Lemma kept_unmapped A m m' j y lo hi : kept A m m' -> A !! j = Some y -> unmapped m y.2 lo hi -> unmapped m' y.2 lo hi.
Proof. intros K Hj Hu va Hva. rewrite (leaf_same m); [by apply Hu|]. intros q Hq. eapply K; [done|by right]. Qed.

Lemma fds_none f n : fds f (replicate n None) = 0.
Proof. induction n as [|n IH]; [done|]. unfold fds in *. cbn. fold (zsum (fun o => if decide (o = Some f) then 1 else 0) (replicate n None)). by rewrite IH. Qed.

(** An unused entry stays unused. *)
Definition idle_of (q q' : proc) : Prop := p_state q' = UNUSED /\ p_trapframe q' = 0 /\ p_pagetable q' = 0 /\ p_sz q' = 0 /\ p_ofile q' = p_ofile q.

Definition idle_change (l l' : list proc) : Prop :=
  l' = l \/ exists np q q', l !! np = Some q /\ p_state q = UNUSED /\ idle_of q q' /\ l' = <[np := q']> l.

Lemma idle_used l l' j q : idle_change l l' -> l !! j = Some q -> p_state q <> UNUSED -> l' !! j = Some q.
Proof. intros [-> |(np & q' & r & Hq & Hu & Hi & ->)] Hj Hn; [done|]. rewrite list_lookup_insert_ne; [done|]. intros ->. congruence. Qed.

(** An entry whose space keeps its contents. *)
Lemma entry_same m ft o p m' ft' : entry_ok m ft o p -> (forall x va, o = Some x -> leaf m' x.2 va = leaf m x.2 va) ->
  (forall f, is_Some (ft !! f) -> is_Some (ft' !! f)) -> entry_ok m' ft' o p.
Proof.
  intros [H1 H2 H3 H4 H5] Hl Hf. split; try done; [|intros fd f Hfd; by eapply Hf, H5]. destruct o as [x|]; [|done].
  destruct H1 as (? & ? & ? & Hu). split_and!; try done; try lia. intros va Hva. rewrite Hl by done. by apply Hu.
Qed.

Lemma kept_leaf A m m' j y va : kept A m m' -> A !! j = Some y -> leaf m' y.2 va = leaf m y.2 va.
Proof. intros K Hj. apply leaf_same. intros q Hq. eapply K; [done|by right]. Qed.

(** The entry of process [i] changes. *)
Lemma ptable_update s ps A i p s' ps' A' p' : ptable_ok s ps A -> procs s !! i = Some p -> procs s' = <[i := p']> (procs s) ->
  spaces_ok s' ps' A' -> (forall j, j <> i -> A' !! j = A !! j) -> kept (delete i A) (mem s) (mem s') ->
  entry_ok (mem s') (ftable s') (A' !! i) p' -> (forall f, is_Some (ftable s !! f) -> is_Some (ftable s' !! f)) ->
  (forall f fl', ftable s' !! f = Some fl' -> exists fl, ftable s !! f = Some fl /\ f_ref fl - fds f (p_ofile p) + fds f (p_ofile p') <= f_ref fl') ->
  ptable_ok s' ps' A'.
Proof.
  intros H Hp El HS HA K He Hft Hrefs. split; rewrite ?El; [done|rewrite length_insert; apply H|..].
  - intros j q Hj. destruct (decide (j = i)) as [-> |Hne].
    + rewrite (set_proc_lookup _ _ _ _ Hp) in Hj. by injection Hj as <-.
    + rewrite list_lookup_insert_ne in Hj by done. rewrite HA by done. eapply entry_same; [by apply H| |done].
      intros x va Hx. eapply kept_leaf; [exact K|]. by rewrite lookup_delete_ne.
  - intros j x Hj. destruct (decide (j = i)) as [-> |Hne]; [rewrite (set_proc_lookup _ _ _ _ Hp); eauto|].
    rewrite list_lookup_insert_ne by done. rewrite HA in Hj by done. by eapply pk_dom.
  - intros f fl' Hf. destruct (Hrefs f fl' Hf) as (fl & Hfl & Hr). pose proof (pk_refs _ _ _ H f fl Hfl).
    unfold fd_total in *. rewrite (zsum_insert _ _ _ _ _ Hp). lia.
Qed.

Lemma kept_delete A i m m' : kept A m m' -> kept (delete i A) m m'.
Proof. intros K j y q [_ Hj]%lookup_delete_Some. by eapply K. Qed.

Lemma ptable_idle s ps A s' ps' l n : ptable_ok s ps A -> spaces_ok s' ps' A -> kept A (mem s) (mem s') ->
  s' = s <| mem := mem s' |> <| freelist := freelist s' |> <| procs := l |> <| nextpid := n |> -> idle_change (procs s) l -> ptable_ok s' ps' A.
Proof.
  intros H HS K Es Hl. assert (El : procs s' = l) by (rewrite Es; by rs). assert (Ef : ftable s' = ftable s) by (rewrite Es; by rs). clear Es.
  destruct Hl as [-> |(np & q & q' & Hq & Hu & (Hu' & H1 & H2 & H3 & H4) & ->)].
  - split; rewrite ?El, ?Ef; [done|apply H| |apply H|apply H]. intros j p Hp. eapply entry_same; [by apply H| |done].
    intros x va Hx. by eapply kept_leaf.
  - pose proof (pk_entry _ _ _ H np q Hq) as He. assert (Hn : A !! np = None) by (by apply He).
    eapply ptable_update; [exact H|exact Hq|done|done|done|by apply kept_delete| |by rewrite Ef|].
    + rewrite Hn, Ef. split; [done|by rewrite Hu'|rewrite H4; intros _; apply He; by left|rewrite H4; apply He|rewrite H4; apply He].
    + intros f fl. rewrite Ef, H4. intros Hf. exists fl. split; [done|lia].
Qed.

(** ** [kfork] *)

(** What [kfork] does once the child has its memory. *)
Definition fork_rest (i np : nat) (p q : proc) : K Z :=
  updproc np (fun q => q <| p_sz := p_sz p |>) ;;
  kmemmove (p_trapframe q) (p_trapframe p) TF_SIZE ;;
  tf_set np TF_a0 0 ;;
  foreach (seqZ 0 (Z.of_nat NOFILE)) (dup_file i np) ;;
  cwd <- (match p_cwd p with Some c => idup c | None => fault end) ;;
  updproc np (fun q => q <| p_cwd := Some cwd |> <| p_name ::= blit 0 (safestrcpy (p_name p) 16) |>) ;;
  q <- getproc np ;;
  let pid := p_pid q in
  release (L_proc np) ;;
  acquire L_wait ;;
  updproc np (fun q => q <| p_parent := Some i |>) ;;
  release L_wait ;;
  acquire (L_proc np) ;;
  updproc np (fun q => q <| p_state := RUNNABLE |>) ;;
  release (L_proc np) ;;
  ret pid.

(** The child's entry, from what [allocproc] left there. *)
Definition child_of (i : nat) (p q : proc) : proc :=
  q <| p_sz := p_sz p |> <| p_ofile := p_ofile p |> <| p_cwd := p_cwd p |> <| p_name ::= blit 0 (safestrcpy (p_name p) 16) |>
    <| p_parent := Some i |> <| p_state := RUNNABLE |>.

(** The child's trap frame: the parent's, with 0 for the register [a0] in which the system call returns. *)
Definition child_frame (m : memory) (tf : Z) (l : list Z) : memory :=
  store_bytes (store_bytes m tf l) (tf + TF_a0) (le_encode 8 0).

Lemma idup_ok c s : L_itable ∉ held s -> idup c s = Ok c (s <| itable := alter (fun ip => ip <| i_ref := i_ref ip + 1 |>) c (itable s) |>).
Proof.
  intros Hl. unfold idup. run (acquire_ok L_itable s Hl). unfold updinode. rewrite bind_modify.
  erewrite (bind_ok (release _)) by (eapply release_ok; [by rs|done]). apply Ok_eq; [done|]. rs. st_eq s.
Qed.

(** The child gets a directory, a name and a parent, and may run. *)
Lemma fork_publish i np c p q s : procs s !! np = Some q -> held s = [L_proc np] ->
  (updproc np (fun q => q <| p_cwd := Some c |> <| p_name ::= blit 0 (safestrcpy (p_name p) 16) |>) ;;
   q <- getproc np ;;
   release (L_proc np) ;; acquire L_wait ;; updproc np (fun q => q <| p_parent := Some i |>) ;; release L_wait ;;
   acquire (L_proc np) ;; updproc np (fun q => q <| p_state := RUNNABLE |>) ;; release (L_proc np) ;; ret (p_pid q)) s =
  Ok (p_pid q) (s <| procs := <[np := q <| p_cwd := Some c |> <| p_name ::= blit 0 (safestrcpy (p_name p) 16) |>
                                       <| p_parent := Some i |> <| p_state := RUNNABLE |>]> (procs s) |> <| held := [] |>).
Proof.
  intros Hq Hh. erewrite (bind_ok (updproc np _)) by (by apply updproc_at).
  rewrite (bind_getproc np (q <| p_cwd := Some c |> <| p_name ::= blit 0 (safestrcpy (p_name p) 16) |>)) by (rs; by eapply set_proc_lookup).
  erewrite (bind_ok (release _)) by (eapply release_ok; [by rs|set_solver]).
  erewrite (bind_ok (acquire _)) by (apply acquire_ok; rs; set_solver).
  erewrite (bind_ok (updproc np _)) by (apply updproc_at; rs; by eapply set_proc_lookup).
  erewrite (bind_ok (release _)) by (eapply release_ok; [rs; reflexivity|set_solver]).
  erewrite (bind_ok (acquire _)) by (apply acquire_ok; rs; set_solver).
  erewrite (bind_ok (updproc np _)) by (apply updproc_at; rs; by eapply set_proc_lookup, set_proc_lookup).
  erewrite (bind_ok (release _)) by (eapply release_ok; [rs; reflexivity|set_solver]).
  unfold ret. apply Ok_eq; [by rs|]. rs. rewrite !list_insert_insert_eq. st_eq s.
Qed.

Lemma fork_rest_ok i np p q c l s : i <> np -> procs s !! i = Some p -> procs s !! np = Some q -> held s = [L_proc np] ->
  length (p_ofile p) = NOFILE -> p_ofile q = replicate NOFILE None -> p_cwd p = Some c ->
  (forall fd f, p_ofile p !! fd = Some (Some f) -> exists fl, ftable s !! f = Some fl /\ 1 <= f_ref fl) ->
  page_mapped (mem s) (p_trapframe q) -> load_bytes (mem s) (p_trapframe p) 288 = Some l ->
  fork_rest i np p q s = Ok (p_pid q)
    (s <| mem := child_frame (mem s) (p_trapframe q) l |> <| procs := <[np := child_of i p q]> (procs s) |>
       <| ftable := refs_plus (p_ofile p) (ftable s) |> <| itable := alter (fun ip => ip <| i_ref := i_ref ip + 1 |>) c (itable s) |> <| held := [] |>).
Proof.
  intros Hne Hp Hq Hh Hlen Hof Hcwd Hrefs Hm Hload. unfold fork_rest.
  erewrite (bind_ok (updproc np _)) by (by apply updproc_at). set (s1 := s <| procs := _ |>).
  assert (E2 : kmemmove (p_trapframe q) (p_trapframe p) TF_SIZE s1 = Ok tt (s1 <| mem := store_bytes (mem s) (p_trapframe q) l |>)).
  { unfold kmemmove. unfold s1. rs. rewrite (memmove_ok _ _ _ _ l); [done|done|done|]. eapply mapped_sub; [exact Hm|..]; unfold TF_SIZE; lia. }
  run E2. set (s2 := s1 <| mem := _ |>).
  assert (H2 : procs s2 !! np = Some (q <| p_sz := p_sz p |>)) by (unfold s2, s1; rs; by eapply set_proc_lookup).
  assert (E3 : tf_set np TF_a0 0 s2 = Ok tt (s2 <| mem := child_frame (mem s) (p_trapframe q) l |>)).
  { unfold tf_set. rewrite (bind_getproc np (q <| p_sz := p_sz p |>)) by done. rs. apply store64_ok. unfold s2. rs. apply mapped_store.
    eapply mapped_sub; [exact Hm|..]; unfold TF_a0; lia. }
  run E3. set (s3 := s2 <| mem := _ |>).
  assert (E4 := dup_files i np p (q <| p_sz := p_sz p |>) s3 Hne).
  erewrite (bind_ok (foreach _ _)); [|apply E4; clear E4; unfold s3, s2, s1; rs; try done].
  2: by rewrite list_lookup_insert_ne.
  2: rewrite Hh; set_solver.
  rewrite Hcwd. erewrite (bind_ok (idup c)); [|apply idup_ok; unfold s3, s2, s1; rs; rewrite Hh; set_solver].
  rewrite (fork_publish i np c p (q <| p_sz := p_sz p |> <| p_ofile := p_ofile p |>)); unfold s3, s2, s1; rs; [|by eapply set_proc_lookup, set_proc_lookup|done].
  apply Ok_eq; [done|]. rewrite !list_insert_insert_eq. unfold child_of. rewrite Hcwd. st_eq s.
Qed.

Lemma load_sub m a n l k : load_bytes m a n = Some l -> 0 <= k -> k + 8 <= Z.of_nat n ->
  load_bytes m (a + k) 8 = Some (take 8 (drop (Z.to_nat k) l)).
Proof.
  intros Hl Hk Hn. pose proof (length_load_bytes _ _ _ _ Hl) as Hlen.
  assert (Hlt : length (take 8 (drop (Z.to_nat k) l)) = 8%nat) by (rewrite length_take, length_drop; lia).
  rewrite <- Hlt at 1. apply load_bytes_Some. rewrite Hlt. intros j Hj. rewrite lookup_take_lt by lia. rewrite lookup_drop.
  replace j with (a + (j - a)) at 1 by lia. rewrite (load_bytes_lookup _ _ _ _ _ Hl) by lia. f_equal. lia.
Qed.

Lemma child_frame_word m m0 tf tf0 l k : load_bytes m0 tf0 288 = Some l -> 0 <= k < 36 ->
  word (child_frame m tf l) (tf + 8 * k) = if decide (k = 14) then 0 else word m0 (tf0 + 8 * k).
Proof.
  intros Hl Hk. pose proof (length_load_bytes _ _ _ _ Hl) as Hlen. unfold child_frame. case_decide as E.
  - subst k. change (8 * 14) with TF_a0. by apply word_store.
  - rewrite word_store_other by (rewrite length_le_encode; unfold TF_a0; lia). unfold word.
    assert (Hs : load_bytes (store_bytes m tf l) tf 288 = Some l) by (rewrite <- Hlen; apply load_store_same).
    by rewrite (load_sub _ _ _ _ _ Hl), (load_sub _ _ _ _ _ Hs) by lia.
Qed.

(** A child for process [i], whose entry is [p] and whose space is [(tf, t)]. *)
Record forked (s : kstate) (i : nat) (p : proc) (tf : Z) (t : ptree) (np : nat) (q : proc) (x : Z * ptree) (s' : kstate) : Prop := {
  fk_slot : procs s !! np = Some q;
  fk_unused : p_state q = UNUSED;
  fk_first : forall j, (j < np)%nat -> used s j;
  fk_state : exists c, p_cwd p = Some c /\
    s' = s <| mem := mem s' |> <| freelist := freelist s' |> <| nextpid := s32 (nextpid s + 1) |>
           <| procs := <[np := child_of i p (new_proc q (nextpid s) x.1 (pt_root x.2))]> (procs s) |>
           <| ftable := refs_plus (p_ofile p) (ftable s) |> <| itable := alter (fun ip => ip <| i_ref := i_ref ip + 1 |>) c (itable s) |>;
  fk_memory : forall a, 0 <= a < TRAPFRAME -> uview (mem s') x.2 a = uview (mem s) t a;
  fk_frame : forall k, 0 <= k < 36 -> word (mem s') (x.1 + 8 * k) = if decide (k = 14) then 0 else word (mem s) (tf + 8 * k);
}.

(** A child is entered. *)
Lemma ptable_child s ps A s' ps' i p tf t np q x : ptable_ok s ps A -> procs s !! i = Some p -> A !! i = Some (tf, t) -> forked s i p tf t np q x s' ->
  spaces_ok s' ps' (<[np := x]> A) -> kept A (mem s) (mem s') -> ptable_ok s' ps' (<[np := x]> A).
Proof.
  intros H Hp HA F HS K. pose proof (fk_slot _ _ _ _ _ _ _ _ _ F) as Hq. pose proof (fk_unused _ _ _ _ _ _ _ _ _ F) as Hu.
  destruct (fk_state _ _ _ _ _ _ _ _ _ F) as (c & Hc & Es). set (ch := child_of i p (new_proc q (nextpid s) x.1 (pt_root x.2))) in *.
  assert (El : procs s' = <[np := ch]> (procs s)) by (rewrite Es; by rs). assert (Ef : ftable s' = refs_plus (p_ofile p) (ftable s)) by (rewrite Es; by rs). clear Es.
  destruct (pk_some _ _ _ _ _ _ H Hp HA) as (_ & _ & Hsz & Hun). cbn [snd] in Hun. pose proof (pk_entry _ _ _ H i p Hp) as Hep.
  assert (Hft : forall f, is_Some (ftable s !! f) -> is_Some (ftable s' !! f)).
  { intros f Hf. rewrite Ef, refs_plus_lookup. by apply fmap_is_Some. }
  eapply ptable_update; [exact H|exact Hq|exact El|exact HS|intros j Hne; by rewrite lookup_insert_ne|by apply kept_delete| |exact Hft|].
  - rewrite lookup_insert_eq. split; [|done|by intros [?|?]|apply Hep|intros fd f Hfd; by eapply Hft, (en_fds _ _ _ _ Hep)].
    split_and!; [done|done|apply Hsz|apply Hsz|]. intros va Hva. change (p_sz ch) with (p_sz p) in Hva.
    destruct (roundup_low _ Hsz) as (_ & Hr & _). apply unmapped_leaf; [lia|].
    rewrite (fk_memory _ _ _ _ _ _ _ _ _ F) by lia. by apply unmapped_view, Hun.
  - intros f fl'. rewrite Ef, refs_plus_lookup. intros (fl & Hf & ->)%fmap_Some. exists fl. split; [done|].
    rewrite (en_closed _ _ _ _ (pk_entry _ _ _ H np q Hq)), fds_none by (by left). rs. change (p_ofile ch) with (p_ofile p). lia.
Qed.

- _WHAT YOU SHOULD DO_
From the listing above, return the lines starting at the one with "assert (E2 : kmemmove" and ending at the one with "run E2. set (s2 := s1 <| mem := _ |>).", both kept, exactly as they appear and nothing more.

- _PROBLEM SOLUTION_
  assert (E2 : kmemmove (p_trapframe q) (p_trapframe p) TF_SIZE s1 = Ok tt (s1 <| mem := store_bytes (mem s) (p_trapframe q) l |>)).
  { unfold kmemmove. unfold s1. rs. rewrite (memmove_ok _ _ _ _ l); [done|done|done|]. eapply mapped_sub; [exact Hm|..]; unfold TF_SIZE; lia. }
  run E2. set (s2 := s1 <| mem := _ |>).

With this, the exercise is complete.